Colocalization analysis of albumin, casein, and the Fn antibody L8 (FnI₉-FnIII₁) to fibrillar Fn stretched in a uniaxial strain device. (a) FRET I_A/I_D values in false color for Fn fibers that have incorporated 5% of Fn-DA. (b) Corresponding histogram with calibration lines indicating the I_A/I_D ratios of soluble Fn denatured by GdnHCl in solution. (c) Fluorescence intensity of BSA labeled with Alexa Fluor 633 (BSA-633) adsorbed to Fn fibers. Absolute fiber strains shown were defined as 100(L-Lo)/Lo, where L is the extended fiber length and Lo is the fiber length when fully relaxed. (d) The corresponding plot giving the BSA-633 intensity normalized per labeled Fn.

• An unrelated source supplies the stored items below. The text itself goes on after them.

(* ===== verification/Fsutil.v ===== *)
(** src/filesys/fsutil.c: the commands of the kernel command line on the file system.

    The state is the file system, the scratch device (a list of sectors, if there is one), the
    static variables that keep the position on it, and what was printed of names and contents.
    Headers are made and parsed by the functions [make_header] and [parse_header] that
    [Ustar] proves equal to the code of lib/ustar.c.  A [PANIC] is a failure of the model, so
    that the theorems say when it occurs ([wpe]). *)
From Stdlib Require Import String Ascii.
From stdpp Require Import base list numbers gmap fin_maps.
From Stdlib Require Import ZArith Lia.
From S2P Require Import Prelude Strings Vaddr Inode Layout Directory Filesys Files Stdio Ustar.

Open Scope Z_scope.

(** * State *)

Inductive message : Type := Name (nm : list Z) | Dump (ofs : Z) (bs : list Z).

Record util : Type := mk_util {
  u_fs : fs;
  scratch : option (list (list Z));
  extract_sector : Z;
  append_sector : Z;
  said : list message
}.

Definition on_fs {A} (c : M fs A) : M util A := fun u =>
  match c (u_fs u) with
  | Ok (a, s) => Ok (a, mk_util s (scratch u) (extract_sector u) (append_sector u) (said u))
  | Err e => Err e
  end.
Definition set_scratch (dev : list (list Z)) : M util unit :=
  u ← mget; mput (mk_util (u_fs u) (Some dev) (extract_sector u) (append_sector u) (said u)).
Definition say (m : message) : M util unit :=
  u ← mget; mput (mk_util (u_fs u) (scratch u) (extract_sector u) (append_sector u) (said u ++ [m])).

(** [block_read] and [block_write] on the scratch device. *)
Definition scratch_read (sector : Z) : M util (list Z) :=
  u ← mget;
  match scratch u with
  | Some dev => match dev !! Z.to_nat sector with Some b => mret b | None => mfail Panic end
  | None => mfail Fault
  end.
Definition scratch_write (sector : Z) (b : list Z) : M util unit :=
  u ← mget;
  match scratch u with
  | Some dev => match dev !! Z.to_nat sector with Some _ => set_scratch (<[Z.to_nat sector := b]> dev) | None => mfail Panic end
  | None => mfail Fault
  end.

(** [block_get_role (BLOCK_SCRATCH)]. *)
Definition get_scratch : M util (list (list Z)) :=
  u ← mget; match scratch u with Some dev => mret dev | None => mfail Panic end.

Definition zero_sector : list Z := replicate (Z.to_nat BLOCK_SECTOR_SIZE) 0.

(** * Operations *)

Section Commands.
(** [stack] is what the stack holds where [dir_add] has an uninitialised entry, for the file
    whose data starts at a sector. *)
Context (mallocs : nat -> bool) (stack : Z -> list Z).

(** The number of entries of an open directory. *)
Definition dir_slots (s : fs) (d : Z) : nat :=
  match dirs s !! d with
  | Some x => match inodes s !! d_inode x with Some ino => Z.to_nat (length_of (data ino) / 20) | None => O end
  | None => O
  end.

Definition fsutil_ls : M util unit :=
  dir ← on_fs (dir_open_root mallocs);
  if dir =? NULL then mfail Panic
  else
    u ← mget;
    loop (S (dir_slots (u_fs u) dir)) (fun _ =>
      name ← on_fs (dir_readdir mallocs dir);
      match name with Some nm => say (Name nm);; mret (inl tt) | None => mret (inr tt) end) tt;;
    on_fs (dir_close mallocs dir).

(** [page] says whether the kernel has a page for the buffer. *)
Definition fsutil_cat (page : bool) (file_name : list Z) : M util unit :=
  file ← on_fs (filesys_open mallocs file_name);
  if file =? NULL then mfail Panic
  else if negb page then mfail Panic
  else
    size ← on_fs (file_length file);
    loop (S (S (Z.to_nat size))) (fun _ =>
      pos ← on_fs (file_tell file);
      bs ← on_fs (file_read mallocs file PGSIZE);
      if Z.of_nat (length bs) =? 0 then mret (inr tt) else say (Dump pos bs);; mret (inl tt)) tt;;
    on_fs (file_close mallocs file).

Definition fsutil_rm (file_name : list Z) : M util unit :=
  ok ← on_fs (filesys_remove mallocs file_name);
  if negb ok then mfail Panic else mret tt.

(** [block_read (src, sector++, ...)]. *)
Definition next_sector : M util (list Z) :=
  u ← mget;
  mput (mk_util (u_fs u) (scratch u) (u32 (extract_sector u + 1)) (append_sector u) (said u));;
  scratch_read (extract_sector u).

Definition copy_in (dst size : Z) : M util unit :=
  loop (S (Z.to_nat size)) (fun size =>
    if 0 <? size then
      let chunk_size := if BLOCK_SECTOR_SIZE <? size then BLOCK_SECTOR_SIZE else size in
      data ← next_sector;
      n ← on_fs (file_write mallocs dst data chunk_size);
      if negb (n =? chunk_size) then mfail Panic else mret (inl (size - chunk_size))
    else mret (inr tt)) size.

(** One round of the loop of [fsutil_extract]; true at the end of the archive. *)
Definition extract_entry : M util bool :=
  header ← next_sector;
  match parse_header header with
  | inl error => mfail Panic
  | inr (name, type, size) =>
    let file_name := default [] name in
    if type =? USTAR_EOF then mret true
    else if type =? USTAR_DIRECTORY then mret false
    else if type =? USTAR_REGULAR then
      u ← mget;
      ok ← on_fs (filesys_create mallocs file_name size (stack (extract_sector u)));
      if negb ok then mfail Panic
      else
        dst ← on_fs (filesys_open mallocs file_name);
        if dst =? NULL then mfail Panic
        else copy_in dst size;; on_fs (file_close mallocs dst);; mret false
    else mret false
  end.

Definition fsutil_extract : M util unit :=
  header ← on_fs (malloc mallocs);
  data ← on_fs (malloc mallocs);
  if (header =? NULL) || (data =? NULL) then mfail Panic
  else
    src ← get_scratch;
    loop (S (length src)) (fun _ => eof ← extract_entry; mret (if eof : bool then inr tt else inl tt)) tt;;
    scratch_write 0 zero_sector;;
    scratch_write 1 zero_sector.

(** [block_write (dst, sector++, ...)]. *)
Definition append_write (b : list Z) : M util unit :=
  u ← mget;
  mput (mk_util (u_fs u) (scratch u) (extract_sector u) (u32 (append_sector u + 1)) (said u));;
  scratch_write (append_sector u) b.

Definition copy_out (src size : Z) : M util unit :=
  loop (S (Z.to_nat size)) (fun size =>
    if 0 <? size then
      let chunk_size := if BLOCK_SECTOR_SIZE <? size then BLOCK_SECTOR_SIZE else size in
      u ← mget;
      dst ← get_scratch;
      if Z.of_nat (length dst) <=? append_sector u then mfail Panic
      else
        bs ← on_fs (file_read mallocs src chunk_size);
        if negb (Z.of_nat (length bs) =? chunk_size) then mfail Panic
        else
          append_write (bs ++ replicate (Z.to_nat (BLOCK_SECTOR_SIZE - chunk_size)) 0);;
          mret (inl (size - chunk_size))
    else mret (inr tt)) size.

The color bar represents the number of pixels with a given I_A/I_D ratio of fibrillar Fn and BSA intensity. The medians are given as white dots. Panels (e−h) and (i−l) show the same data anlysis displayed for casein and Fn antibody L8, respectively. Data averages obtained from 10 fields of views for albumin, casein and for all proteins in whole bovine serum are shown in the Supplements (Figure S4). (Please note that our FRET ratios were not corrected for minute crosstalk between the excitation and emission channels, since absolute distances were not calculated here.)